Capacitação de equipe local durante a instalação dos sistemas de captação de águas pluviais lluvia (Fonte: BID, CC BY 3.0 IGO)

Fortalecer a resiliência em Santo Domingo, na República Dominicana, é essencial, considerando que tanto a cidade como o país são muito vulneráveis às mudanças climáticas. Além disso, é relevante identificar oportunidades para implementar projetos de desenvolvimento com menor pegada de carbono e, assim, cumprir os compromissos climáticos do Acordo de Paris. 

O país se comprometeu a reduzir as emissões de GEE em 27% em comparação com o BAU, ou “business as usual”, até 2030. Os riscos climáticos são evidentes no aumento das temperaturas, na variabilidade na distribuição da precipitação, e no aumento da ocorrência de eventos climáticos extremos, assim como em suas consequências socioeconômicas: a República Dominicana é o décimo país do mundo com mais perdas por eventos extremos durante o período de 1997 a 2016.

Há alguns anos a água chegava todos os dias, mas devido à escassez de água, agora ela só é enviada duas vezes por semana. 

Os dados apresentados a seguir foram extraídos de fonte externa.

(** First step of the translation of address 0 in the small geometry,
    right after initialisation. *)
Definition small_step : Z * PhysMem :=
  translate_step G_small (init_offsets G_small 0) 0
    (init_args 0 (Z.shiftr 0 (OFFSET_WIDTH G_small)))
    (VMinitialize G_small pm_garbage).

(** The small geometry after [VMwrite(0, 2)]. *)
Definition pm_small2 : PhysMem :=
  run_ops G_small [OpWrite 0 2] (VMinitialize G_small pm_garbage).

(** The tiny geometry after [VMwrite(0, 1)]. *)
Definition pm_tiny : PhysMem :=
  run_ops G_tiny [OpWrite 0 1] (VMinitialize G_tiny pm_garbage).

(** Two neighbouring pages at more than 2^31 pages from page 0. *)
Definition ops_far : list VMop :=
  [OpWrite ((2 ^ 31 + 2 ^ 10) * 64) 1; OpWrite ((2 ^ 31 + 2 ^ 10 + 1) * 64) 1].

(** The two pages written: their five tables and two leaves take every
    frame but the root. *)
Definition pm_far : PhysMem :=
  run_ops G_far ops_far (VMinitialize G_far pm_garbage).

(** Second step of the translation of address 12 in the deep geometry:
    the root refers to frame 3, whose slot for the address is empty. *)
Definition deep_step : Z * PhysMem :=
  translate_step G_deep (init_offsets G_deep 12) 0
    (init_args 0 (Z.shiftr 12 (OFFSET_WIDTH G_deep))) pm_deep.

(** ** Calls of the physical memory *)

(** The writes of a loop that zeroes [cnt] words from physical address
    [a] on, newest first. *)
Definition zero_writes (a : Z) (cnt : nat) : list PMEvent :=
  rev (map (fun n => EvWrite (a + Z.of_nat n) 0) (seq 0 cnt)).

(** Addresses of the slots of the tables met less than [b] levels below
    frame [f]. *)
Definition table_addr (G : Geometry) (m : Z -> Z) (b : nat) (f : Z) (a : Z)
  : Prop :=
  exists q g j, valid_path G q /\ (length q < b)%nat /\
                walk G m f q = Some g /\ 0 <= j < PAGE_SIZE G /\
                a = g * PAGE_SIZE G + j.

(** A list of reads at addresses of [P]. *)
Definition reads_of (P : Z -> Prop) (l : list PMEvent) : Prop :=
  Forall (fun e => exists a, e = EvRead a /\ P a) l.

(** Calls of the physical memory by a traversal below a frame other
    than the root: reads of table slots, and a last write of zero, at an
    address of [wr], when the first priority was met. *)
Definition traffic_below (G : Geometry) (m : Z -> Z) (b : nat) (f : Z)
  (wr : Z -> Prop) (args : SearchArguments) (pm : PhysMem)
  (res : SearchArguments * PhysMem) : Prop :=
  exists reads,
    reads_of (table_addr G m b f) reads /\
    ((priority (fst res) = 1 /\
      exists a, wr a /\
                events (snd res) = EvWrite a 0 :: reads ++ events pm) \/
     (priority (fst res) = priority args /\
      events (snd res) = reads ++ events pm)).

(** Calls of the physical memory by a call of the finder on the root:
    reads of table slots, then nothing more (second priority), a write
    of zero to a table slot (first priority), or a write of zero to the
    parent slot of the victim followed by its eviction (third
    priority). *)
Definition finder_traffic (G : Geometry) (pm : PhysMem)
  (res : SearchArguments * PhysMem) : Prop :=
  exists reads,
    reads_of (table_addr G (RAM pm) (TABLES_DEPTH G) 0) reads /\
    ((priority (fst res) = 1 /\
      exists a, table_addr G (RAM pm) (TABLES_DEPTH G) 0 a /\
                events (snd res) = EvWrite a 0 :: reads ++ events pm) \/
     (priority (fst res) = 2 /\ events (snd res) = reads ++ events pm) \/
     (priority (fst res) = 3 /\
      events (snd res) =
      EvEvict (maxCyclicFrame (fst res)) (maxCyclicPage (fst res))
      :: EvWrite (maxCyclicParent (fst res)) 0 :: reads ++ events pm)).

(** Every call of the list stays inside the memory. *)
Definition safe (G : Geometry) (l : list PMEvent) : Prop :=
  Forall (fun e => event_in_memory G e = true) l.

(** The calls logged since the log was [old] stay inside the memory. *)
Definition safe_since (G : Geometry) (old l : list PMEvent) : Prop :=
  exists calls, l = calls ++ old /\ safe G calls.

(** The words of the leaves of the tree: the frames at the end of a
    path of [TABLES_DEPTH] slots from the root. *)
Definition leaf_word (G : Geometry) (m : Z -> Z) (a : Z) : Prop :=
  exists q F x, reach G m q F /\ length q = TABLES_DEPTH G /\
                0 <= x < PAGE_SIZE G /\ a = F * PAGE_SIZE G + x.

(** ** The cyclic distance of the specification *)

(** The distance between two pages as section 4.3 of the specification
    and the comment of [cyclic_distance] give it: the shorter of the two
    arcs between them on a ring of [NUM_PAGES] pages. *)
Definition cyclic (G : Geometry) (p1 p2 : Z) : Z :=
  Z.min (Z.abs (p1 - p2)) (NUM_PAGES G - Z.abs (p1 - p2)).

(** ** A flat memory *)

(** What an operation does to an array of words indexed by virtual
    address: a write below [VIRTUAL_MEMORY_SIZE] stores its word, any
    other operation leaves the array as it is. *)
Definition flat_op (G : Geometry) (mem : Z -> Z) (op : VMop) : Z -> Z :=
  match op with
  | OpRead _ => mem
  | OpWrite va v => if va <? VIRTUAL_MEMORY_SIZE G then upd mem va v else mem
  end.

Definition flat_run (G : Geometry) (ops : list VMop) (mem : Z -> Z) : Z -> Z :=
  fold_left (flat_op G) ops mem.

(** * Proofs *)

Ltac splits := repeat match goal with |- _ /\ _ => split end.

Ltac zbool :=
  repeat match goal with
    | |- context [?a <=? ?b] => destruct (Z.leb_spec a b)
    | |- context [?a <? ?b] => destruct (Z.ltb_spec a b)
    | |- context [?a =? ?b] => destruct (Z.eqb_spec a b)
    end;
  cbn [andb negb orb]; try lia; try reflexivity.

(** ** The traversal of [find_next_frame] *)

Section Traversal.

Variable G : Geometry.

Local Abbreviation PS := (PAGE_SIZE G).
Local Abbreviation OW := (OFFSET_WIDTH G).

Lemma walk_cons (m : Z -> Z) (f i : Z) (q : list Z) :
  m (f * PS + i) <> 0 ->
  walk G m f (i :: q) = walk G m (m (f * PS + i)) q.
Proof.
  intros H. simpl.
  destruct (Z.eqb_spec (m (f * PS + i)) 0); [easy | reflexivity].
Qed.

Lemma walk_cons_some (m : Z -> Z) (f i e : Z) (q : list Z) :
  walk G m f (i :: q) = Some e ->
  m (f * PS + i) <> 0 /\ walk G m (m (f * PS + i)) q = Some e.
Proof.
  simpl. destruct (Z.eqb_spec (m (f * PS + i)) 0); [discriminate | auto].
Qed.

Lemma walk_app (m : Z -> Z) (q1 q2 : list Z) (f : Z) :
  walk G m f (q1 ++ q2) =
  match walk G m f q1 with
  | Some g => walk G m g q2
  | None => None
  end.
Proof.
  revert f. induction q1 as [|i q1 IH]; intros f; simpl; [reflexivity|].
  destruct (m (f * PS + i) =? 0); auto.
Qed.

Lemma is_root_empty_spec (cnt : nat) (i f : Z) (pm : PhysMem) :
  RAM (snd (is_root_empty G cnt i f pm)) = RAM pm /\
  swapFile (snd (is_root_empty G cnt i f pm)) = swapFile pm /\
  (fst (is_root_empty G cnt i f pm) = true <->
   forall j, i <= j < i + Z.of_nat cnt -> RAM pm (f * PS + j) = 0).
Proof.
  revert i pm. induction cnt as [|c IH]; intros i pm.
  - simpl. repeat split; auto. intros; lia.
  - cbn [is_root_empty PMread].
    destruct (Z.eqb_spec (RAM pm (f * PS + i)) 0) as [E|E].
    + destruct (IH (i + 1)
                   (mkPhysMem (RAM pm) (swapFile pm)
                      (EvRead (f * PS + i) :: events pm))) as (A & B & C).
      cbn [RAM swapFile] in A, B, C. repeat split; auto.
      * intros H j Hj. destruct (Z.eq_dec j i) as [->|]; auto.
        apply C; auto. lia.
      * intros H. apply C. intros j Hj. apply H. lia.
    + cbn [fst snd RAM swapFile]. repeat split; auto; try discriminate.
      intros H. exfalso. apply E, H. lia.
Qed.

Section Loop.

Variable rec : SearchArguments -> Z -> Z -> Z -> Z -> PhysMem
               -> SearchArguments * PhysMem.
Variable b : nat.

Hypothesis Hrec :
  forall args f cv parent off pm,
    f <> 0 -> priority args <> 1 ->
    search_post G (tested b) (seen b) (leaves G (RAM pm) b f cv parent off)
                (RAM pm) args f parent off pm (rec args f cv parent off pm).

Lemma search_children_spec (cnt : nat) :
  forall i args pm f cv parent off,
    Z.of_nat cnt + i = PS -> 0 <= i -> priority args <> 1 ->
    (fst (fst (search_children G rec cnt i f cv args pm)) = true <->
     priority (snd (fst (search_children G rec cnt i f cv args pm))) = 1) /\
    search_post G (tested_from b i) (seen_from b i)
      (leaves_children G (leaves G (RAM pm) b) (RAM pm) cnt i f cv)
      (RAM pm) args f parent off pm
      (snd (fst (search_children G rec cnt i f cv args pm)),
       snd (search_children G rec cnt i f cv args pm)).
Proof.
  induction cnt as [|c IH]; intros i args pm f cv parent off Hcnt Hi Hp.
  - cbn. split; [split; [discriminate | congruence]|].
    unfold search_post; cbn [fst snd]. splits; auto.
    right. unfold search_missed. splits; auto; try lia.
    + intros [|j q] e Hq Hv _; cbn in Hq; [easy|].
      inversion Hv; subst. lia.
    + intros [|j q] e Hq Hv _; cbn in Hq; [easy|].
      inversion Hv; subst. lia.
  - cbn [search_children PMread].
    set (pm1 := mkPhysMem (RAM pm) (swapFile pm)
                  (EvRead (f * PS + i) :: events pm)).
    set (m := RAM pm).
    destruct (Z.eqb_spec (m (f * PS + i)) 0) as [E|E].
    + destruct (IH (i + 1) args pm1 f cv parent off) as [A B]; try lia; auto.
      change (RAM pm1) with m in B.
      split; [exact A|].
      cbn [leaves_children]. rewrite E. cbn [Z.eqb app].
      destruct B as (B1 & B2 & B3 & B4). cbn [fst snd] in *.
      unfold search_post; cbn [fst snd]. splits; auto.
      destruct B4 as [B4|B4]; [left|right].
      * destruct B4 as (C1 & q & e & C2 & C3 & C4 & C5 & C6 & C7).
        split; auto. exists q, e. splits; auto.
        destruct q as [|j q]; cbn in *; [easy|]. split; [lia|tauto].
      * destruct B4 as (C1 & C2 & C3 & C4 & C5 & C6 & C7 & C8).
        unfold search_missed. splits; auto.
        -- intros [|j q] e Hq Hv Hw; cbn in Hq; [easy|].
           destruct (Z.eq_dec j i) as [->|Hne].
           ++ cbn in Hw. rewrite E in Hw. discriminate.
           ++ apply (C4 (j :: q)); auto. cbn. split; [lia|tauto].
        -- intros [|j q] e Hq Hv Hw; cbn in Hq; [easy|].
           destruct (Z.eq_dec j i) as [->|Hne].
           ++ cbn in Hw. rewrite E in Hw. discriminate.
           ++ apply (C6 (j :: q)); auto. cbn. split; [lia|tauto].
        -- destruct C7 as [C7|(q & D1 & D2 & D3)]; [left; auto|right].
           exists q. splits; auto.
           destruct q as [|j q]; cbn in *; [easy|]. split; [lia|tauto].
    + set (v := m (f * PS + i)) in *.
      set (args1 := if v >=? maxFrame args then set_maxFrame args v else args).
      assert (Hp1 : priority args1 <> 1).
      { unfold args1. destruct (v >=? maxFrame args); auto. }
      assert (Hc1 : currentFrame args1 = currentFrame args).
      { unfold args1. destruct (v >=? maxFrame args); auto. }
      assert (Hn1 : pageNumber args1 = pageNumber args).
      { unfold args1. destruct (v >=? maxFrame args); auto. }
      assert (He1 : emptyFrame args1 = emptyFrame args).
      { unfold args1. destruct (v >=? maxFrame args); auto. }
      assert (Hv1 : victim_of args1 = victim_of args).
      { unfold args1. destruct (v >=? maxFrame args); auto. }
      assert (Hpr1 : priority args1 = priority args).
      { unfold args1. destruct (v >=? maxFrame args); auto. }
      assert (Hm1 : maxFrame args <= maxFrame args1 /\ v <= maxFrame args1 /\
                    (maxFrame args1 = maxFrame args \/ maxFrame args1 = v)).
      { unfold args1. destruct (Z.geb_spec v (maxFrame args)); cbn; lia. }
      pose proof (Hrec args1 v (Z.shiftl cv OW + i) f i pm1 E Hp1) as R.
      change (RAM pm1) with m in R.
      destruct (rec args1 v (Z.shiftl cv OW + i) f i pm1) as [args2 pm2].
      destruct R as (R1 & R2 & R3 & R4). cbn [fst snd] in R1, R2, R3, R4.
      unfold pm1 in R1; cbn [swapFile] in R1.
      cbn [leaves_children]. fold v.
      destruct (Z.eqb_spec v 0) as [|_]; [easy|].
      destruct R4 as [R4|R4].
      * destruct R4 as (C1 & q & e & C2 & C3 & C4 & C5 & C6 & C7).
        rewrite C1, Z.eqb_refl. cbn [fst snd]. split; [tauto|].
        unfold search_post; cbn [fst snd]. splits; try congruence.
        left. split; auto. exists (i :: q), e. splits; auto.
        -- cbn. split; [lia|exact C2].
        -- constructor; auto. lia.
        -- rewrite walk_cons; auto.
        -- rewrite <- Hc1. exact C5.
      * destruct R4 as (C1 & C2 & C3 & C4 & C5 & C6 & C7 & C8).
        assert (Hp2 : priority args2 <> 1) by congruence.
        destruct (Z.eqb_spec (priority args2) 1) as [|_]; [easy|].
        destruct (IH (i + 1) args2 pm2 f cv parent off) as [A B]; try lia; auto.
        split; [exact A|].
        rewrite C3 in B.
        destruct B as (B1 & B2 & B3 & B4). cbn [fst snd] in *.
        unfold search_post; cbn [fst snd]. splits; try congruence.
        destruct B4 as [B4|B4]; [left|right].
        -- destruct B4 as (D1 & q' & e & D2 & D3 & D4 & D5 & D6 & D7).
           split; auto. exists q', e. splits; auto.
           ++ destruct q' as [|j q']; cbn in *; [easy|]. split; [lia|tauto].
           ++ rewrite <- Hc1, <- R2. exact D5.
        -- destruct B4 as (D1 & D2 & D3 & D4 & D5 & D6 & D7 & D8).
           unfold search_missed. splits; try congruence; try lia.
           ++ intros [|j q] e Hq Hv Hw; cbn in Hq; [easy|].
              destruct (Z.eq_dec j i) as [->|Hne].
              ** rewrite walk_cons in Hw; auto. rewrite <- Hc1.
                 apply (C4 q e); auto. tauto. inversion Hv; auto.
              ** rewrite <- Hc1, <- R2. apply (D4 (j :: q)); auto.
                 cbn. split; [lia|tauto].
           ++ intros [|j q] e Hq Hv Hw; cbn in Hq; [easy|].
              destruct (Z.eq_dec j i) as [->|Hne].
              ** rewrite walk_cons in Hw; auto. fold v in Hw.
                 destruct q as [|k q].
                 --- cbn in Hw. injection Hw as <-. lia.
                 --- assert (e <= maxFrame args2); [|lia].
                     apply (C6 (k :: q)); auto.
                     +++ unfold seen. cbn [length] in *. lia.
                     +++ inversion Hv; auto.
              ** apply (D6 (j :: q)); auto. cbn. split; [lia|tauto].
           ++ destruct D7 as [D7|(q & E1 & E2 & E3)].
              ** rewrite D7.
                 destruct C7 as [C7|(q & E1 & E2 & E3)].
                 --- rewrite C7.
                     destruct Hm1 as (_ & _ & [Hm|Hm]); [left; auto|].
                     right. exists [i]. splits.
                     +++ cbn. lia.
                     +++ constructor; [lia|constructor].
                     +++ rewrite walk_cons; auto. cbn. fold v. congruence.
                 --- right. exists (i :: q). splits.
                     +++ unfold seen in E1. cbn. lia.
                     +++ constructor; auto. lia.
                     +++ rewrite walk_cons; auto.
              ** right. exists q. splits; auto.
                 destruct q as [|j q]; cbn in *; [easy|]. split; [lia|tauto].
           ++ rewrite D8, R3, Hn1, C8, Hv1, Hn1. rewrite fold_left_app.
              reflexivity.
Qed.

Pedro Fernández, morador da Cidade Colonial de Santo Domingo e beneficiário de sistema de captação de águas pluviais

Além disso, estima-se que o custo do combate às mudanças climáticas pode aumentar para 4,8% do PIB anual do país, em média, caso medidas ambiciosas não sejam implementadas antes de 2030. 

Os setores econômicos mais afetados incluem o turismo, que representa 13% do PIB nacional, e a agricultura, que contribui com 11% do PIB e emprega cerca de 15% da população. 

Num contexto em que existe uma tendência de aumento da expansão urbana, é essencial reforçar a resiliência das cidades para minimizar a vulnerabilidade. Particularmente ligada ao setor de água potável e saneamento, a Terceira Comunicação Nacional da República Dominicana sobre as Mudanças Climáticas (Tercera Comunicación Nacional sobre el Cambio Climático) identifica vários desafios para atender às necessidades de toda a população, incluindo a incerteza dos níveis de oferta e demanda, o aumento da população urbana, o envelhecimento das infraestruturas e o aumento da competição por recursos hídricos. 

Enfrentar os desafios do setor de água potável e saneamento na cidade de Santo Domingo é uma oportunidade de testar estratégias que permitam a redução das emissões de GEE para que elas, quando aplicadas em maior escala, cumpram simultaneamente três objetivos: desenvolvimento, fortalecimento da resiliência, e mitigação das mudanças climáticas.  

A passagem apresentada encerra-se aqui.